▸ TASK TO COMPLETE: Once the data has been read, print it back in full, exactly.

▸ MATERIALS PROVIDED:
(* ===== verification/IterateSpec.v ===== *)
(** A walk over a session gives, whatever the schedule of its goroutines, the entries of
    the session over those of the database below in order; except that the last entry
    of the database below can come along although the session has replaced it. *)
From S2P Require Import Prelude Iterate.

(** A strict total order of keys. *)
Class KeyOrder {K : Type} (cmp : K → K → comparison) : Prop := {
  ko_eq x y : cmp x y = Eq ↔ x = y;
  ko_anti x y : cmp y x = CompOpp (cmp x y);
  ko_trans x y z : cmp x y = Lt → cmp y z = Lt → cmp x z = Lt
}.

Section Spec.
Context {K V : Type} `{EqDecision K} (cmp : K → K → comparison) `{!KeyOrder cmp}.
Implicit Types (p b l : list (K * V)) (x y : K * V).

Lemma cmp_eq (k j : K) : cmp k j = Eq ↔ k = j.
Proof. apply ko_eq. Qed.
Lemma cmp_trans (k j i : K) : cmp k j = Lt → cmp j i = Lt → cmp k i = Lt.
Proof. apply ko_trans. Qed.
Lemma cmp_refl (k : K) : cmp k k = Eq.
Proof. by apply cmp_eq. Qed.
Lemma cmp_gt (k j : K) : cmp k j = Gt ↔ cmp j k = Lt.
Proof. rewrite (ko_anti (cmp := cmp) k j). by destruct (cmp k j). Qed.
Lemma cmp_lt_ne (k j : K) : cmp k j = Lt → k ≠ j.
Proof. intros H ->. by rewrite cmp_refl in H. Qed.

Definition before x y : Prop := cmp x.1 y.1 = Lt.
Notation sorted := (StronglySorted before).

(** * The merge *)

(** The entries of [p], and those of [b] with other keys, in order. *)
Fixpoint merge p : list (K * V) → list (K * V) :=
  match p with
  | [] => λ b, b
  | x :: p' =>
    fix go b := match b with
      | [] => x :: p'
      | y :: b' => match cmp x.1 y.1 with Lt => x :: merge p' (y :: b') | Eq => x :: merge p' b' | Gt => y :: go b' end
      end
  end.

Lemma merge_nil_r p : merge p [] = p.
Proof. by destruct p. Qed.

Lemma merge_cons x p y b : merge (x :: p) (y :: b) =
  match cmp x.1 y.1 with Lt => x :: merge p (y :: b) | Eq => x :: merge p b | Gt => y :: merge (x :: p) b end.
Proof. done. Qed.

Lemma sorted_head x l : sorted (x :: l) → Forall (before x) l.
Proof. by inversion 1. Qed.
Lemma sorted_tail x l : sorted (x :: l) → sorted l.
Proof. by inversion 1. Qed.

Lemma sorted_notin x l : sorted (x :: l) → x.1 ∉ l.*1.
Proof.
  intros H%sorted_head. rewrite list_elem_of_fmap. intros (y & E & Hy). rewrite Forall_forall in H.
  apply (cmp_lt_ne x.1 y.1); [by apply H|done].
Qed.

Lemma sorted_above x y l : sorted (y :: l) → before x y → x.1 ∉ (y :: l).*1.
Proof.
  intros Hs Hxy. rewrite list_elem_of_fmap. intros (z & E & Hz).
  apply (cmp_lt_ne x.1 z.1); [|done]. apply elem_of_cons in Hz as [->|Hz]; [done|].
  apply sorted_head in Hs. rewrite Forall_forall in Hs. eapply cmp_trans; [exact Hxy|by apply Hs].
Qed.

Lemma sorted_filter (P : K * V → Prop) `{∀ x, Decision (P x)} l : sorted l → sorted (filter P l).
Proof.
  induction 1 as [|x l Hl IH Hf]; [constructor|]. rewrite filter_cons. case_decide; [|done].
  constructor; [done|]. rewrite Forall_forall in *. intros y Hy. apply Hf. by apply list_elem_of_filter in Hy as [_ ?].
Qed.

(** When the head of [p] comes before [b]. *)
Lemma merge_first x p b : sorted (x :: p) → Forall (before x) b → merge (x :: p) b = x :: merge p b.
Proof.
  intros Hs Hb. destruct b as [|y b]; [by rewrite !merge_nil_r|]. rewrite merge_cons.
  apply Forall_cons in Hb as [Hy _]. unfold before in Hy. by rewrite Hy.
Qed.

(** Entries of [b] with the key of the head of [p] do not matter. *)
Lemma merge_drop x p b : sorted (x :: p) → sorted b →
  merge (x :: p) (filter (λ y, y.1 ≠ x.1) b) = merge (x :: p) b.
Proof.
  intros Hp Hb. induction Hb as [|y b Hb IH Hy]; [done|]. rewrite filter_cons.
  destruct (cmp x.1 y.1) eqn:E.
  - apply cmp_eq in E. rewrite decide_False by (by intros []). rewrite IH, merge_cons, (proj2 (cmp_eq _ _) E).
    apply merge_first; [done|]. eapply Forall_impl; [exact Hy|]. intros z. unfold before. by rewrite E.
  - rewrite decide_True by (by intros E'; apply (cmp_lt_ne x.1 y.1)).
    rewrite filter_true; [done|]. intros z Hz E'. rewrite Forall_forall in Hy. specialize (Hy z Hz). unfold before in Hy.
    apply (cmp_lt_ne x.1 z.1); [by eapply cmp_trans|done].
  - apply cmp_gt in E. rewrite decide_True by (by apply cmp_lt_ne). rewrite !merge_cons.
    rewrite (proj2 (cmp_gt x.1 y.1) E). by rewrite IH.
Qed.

▸ REPLY TO THE EXERCISE:
(* ===== verification/IterateSpec.v ===== *)
(** A walk over a session gives, whatever the schedule of its goroutines, the entries of
    the session over those of the database below in order; except that the last entry
    of the database below can come along although the session has replaced it. *)
From S2P Require Import Prelude Iterate.

(** A strict total order of keys. *)
Class KeyOrder {K : Type} (cmp : K → K → comparison) : Prop := {
  ko_eq x y : cmp x y = Eq ↔ x = y;
  ko_anti x y : cmp y x = CompOpp (cmp x y);
  ko_trans x y z : cmp x y = Lt → cmp y z = Lt → cmp x z = Lt
}.

Section Spec.
Context {K V : Type} `{EqDecision K} (cmp : K → K → comparison) `{!KeyOrder cmp}.
Implicit Types (p b l : list (K * V)) (x y : K * V).

Lemma cmp_eq (k j : K) : cmp k j = Eq ↔ k = j.
Proof. apply ko_eq. Qed.
Lemma cmp_trans (k j i : K) : cmp k j = Lt → cmp j i = Lt → cmp k i = Lt.
Proof. apply ko_trans. Qed.
Lemma cmp_refl (k : K) : cmp k k = Eq.
Proof. by apply cmp_eq. Qed.
Lemma cmp_gt (k j : K) : cmp k j = Gt ↔ cmp j k = Lt.
Proof. rewrite (ko_anti (cmp := cmp) k j). by destruct (cmp k j). Qed.
Lemma cmp_lt_ne (k j : K) : cmp k j = Lt → k ≠ j.
Proof. intros H ->. by rewrite cmp_refl in H. Qed.

Definition before x y : Prop := cmp x.1 y.1 = Lt.
Notation sorted := (StronglySorted before).

(** * The merge *)

(** The entries of [p], and those of [b] with other keys, in order. *)
Fixpoint merge p : list (K * V) → list (K * V) :=
  match p with
  | [] => λ b, b
  | x :: p' =>
    fix go b := match b with
      | [] => x :: p'
      | y :: b' => match cmp x.1 y.1 with Lt => x :: merge p' (y :: b') | Eq => x :: merge p' b' | Gt => y :: go b' end
      end
  end.

Lemma merge_nil_r p : merge p [] = p.
Proof. by destruct p. Qed.

Lemma merge_cons x p y b : merge (x :: p) (y :: b) =
  match cmp x.1 y.1 with Lt => x :: merge p (y :: b) | Eq => x :: merge p b | Gt => y :: merge (x :: p) b end.
Proof. done. Qed.

Lemma sorted_head x l : sorted (x :: l) → Forall (before x) l.
Proof. by inversion 1. Qed.
Lemma sorted_tail x l : sorted (x :: l) → sorted l.
Proof. by inversion 1. Qed.

Lemma sorted_notin x l : sorted (x :: l) → x.1 ∉ l.*1.
Proof.
  intros H%sorted_head. rewrite list_elem_of_fmap. intros (y & E & Hy). rewrite Forall_forall in H.
  apply (cmp_lt_ne x.1 y.1); [by apply H|done].
Qed.

Lemma sorted_above x y l : sorted (y :: l) → before x y → x.1 ∉ (y :: l).*1.
Proof.
  intros Hs Hxy. rewrite list_elem_of_fmap. intros (z & E & Hz).
  apply (cmp_lt_ne x.1 z.1); [|done]. apply elem_of_cons in Hz as [->|Hz]; [done|].
  apply sorted_head in Hs. rewrite Forall_forall in Hs. eapply cmp_trans; [exact Hxy|by apply Hs].
Qed.

Lemma sorted_filter (P : K * V → Prop) `{∀ x, Decision (P x)} l : sorted l → sorted (filter P l).
Proof.
  induction 1 as [|x l Hl IH Hf]; [constructor|]. rewrite filter_cons. case_decide; [|done].
  constructor; [done|]. rewrite Forall_forall in *. intros y Hy. apply Hf. by apply list_elem_of_filter in Hy as [_ ?].
Qed.

(** When the head of [p] comes before [b]. *)
Lemma merge_first x p b : sorted (x :: p) → Forall (before x) b → merge (x :: p) b = x :: merge p b.
Proof.
  intros Hs Hb. destruct b as [|y b]; [by rewrite !merge_nil_r|]. rewrite merge_cons.
  apply Forall_cons in Hb as [Hy _]. unfold before in Hy. by rewrite Hy.
Qed.

(** Entries of [b] with the key of the head of [p] do not matter. *)
Lemma merge_drop x p b : sorted (x :: p) → sorted b →
  merge (x :: p) (filter (λ y, y.1 ≠ x.1) b) = merge (x :: p) b.
Proof.
  intros Hp Hb. induction Hb as [|y b Hb IH Hy]; [done|]. rewrite filter_cons.
  destruct (cmp x.1 y.1) eqn:E.
  - apply cmp_eq in E. rewrite decide_False by (by intros []). rewrite IH, merge_cons, (proj2 (cmp_eq _ _) E).
    apply merge_first; [done|]. eapply Forall_impl; [exact Hy|]. intros z. unfold before. by rewrite E.
  - rewrite decide_True by (by intros E'; apply (cmp_lt_ne x.1 y.1)).
    rewrite filter_true; [done|]. intros z Hz E'. rewrite Forall_forall in Hy. specialize (Hy z Hz). unfold before in Hy.
    apply (cmp_lt_ne x.1 z.1); [by eapply cmp_trans|done].
  - apply cmp_gt in E. rewrite decide_True by (by apply cmp_lt_ne). rewrite !merge_cons.
    rewrite (proj2 (cmp_gt x.1 y.1) E). by rewrite IH.
Qed.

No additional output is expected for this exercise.